There are lots of good howtos out there to get the system installed. I followed this one, since it was for the same hardware: Build an awesome APU based pfSense Router.

Issues were with the installer software. It took a few tries to figure out I needed to run it as admin, mostly because the screens are all in German (I think). I tried other software (the one I use for the Raspberry Pi stuff) didn’t work.

Booted off the console, used the installer (after I got the right image, can’t use the iso image), and installed it. Next up, getting it on a network to use the Web interface to configure the box. Or use SSH. Maybe just plug in the laptop and see what happens. That’s half the fun anyway, or so I think.

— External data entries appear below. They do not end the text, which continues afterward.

(** ** The invariant *)

(** What holds between any two steps: a resource is never both to be published
    and to be unpublished, the trigger channel holds at most its capacity, a
    signed-in manager has an access token, and the done channel is closed
    exactly when the manager is stopped. *)
Record Inv (m : Manager) : Prop := {
  inv_disjoint : default ∅ (m_readyToPublish m) ## default ∅ (m_readyToUnpublish m);
  inv_trigger : (length (m_trigger m) <= trigger_capacity)%nat;
  inv_signedIn : m_signedIn m = true → AccessToken (m_creds m) ≠ "";
  inv_done : m_doneClosed m = m_stopped m }.

(** With a non-empty access token: what the sign-in relies on while it waits. *)
Definition InvTok (m : Manager) : Prop := Inv m ∧ AccessToken (m_creds m) ≠ "".

Ltac inv_tac :=
  match goal with H : Inv _ |- Inv _ => destruct H as [?Hd ?Ht ?Hs ?Hn] end;
  split; simpl in *; auto; try set_solver; try lia; try done.

Lemma Inv_zero : Inv zero_manager.
Proof. split; simpl; try done; try lia; set_solver. Qed.

Lemma triggerRunner_same b m :
  m_readyToPublish (triggerRunner b m) = m_readyToPublish m ∧
  m_readyToUnpublish (triggerRunner b m) = m_readyToUnpublish m ∧
  m_creds (triggerRunner b m) = m_creds m ∧ m_cfg (triggerRunner b m) = m_cfg m ∧
  m_client (triggerRunner b m) = m_client m ∧ m_signedIn (triggerRunner b m) = m_signedIn m ∧
  m_resourcesPublished (triggerRunner b m) = m_resourcesPublished m.
Proof. unfold triggerRunner. by destruct (_ <? _)%nat. Qed.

Home Lab – Firewall PC Engine APU1D4 DYI Build

Got the first firewall for the lab. It is a PC Engine APU1D4 D.Y.I Kit from Netgate. This hardware has been going out of stock constantly. I got the 30 gig flash drive from Amazon, for less. I should have taken pictures as I was building it, but was just excited to be building it.

The good:

  • easy open packaging
  • other than the heat spreader it went together really quickly
  • Online documentation available

The bad:

  • No Instructions in the box
  • The heat spreaders didn’t like to stay on the chips
  • the heat sink move pulling the spreader off with it while putting the bottom on. Didn’t cause problems, but had to stop and reline up the head spreader to the chips (stuck to heat sink).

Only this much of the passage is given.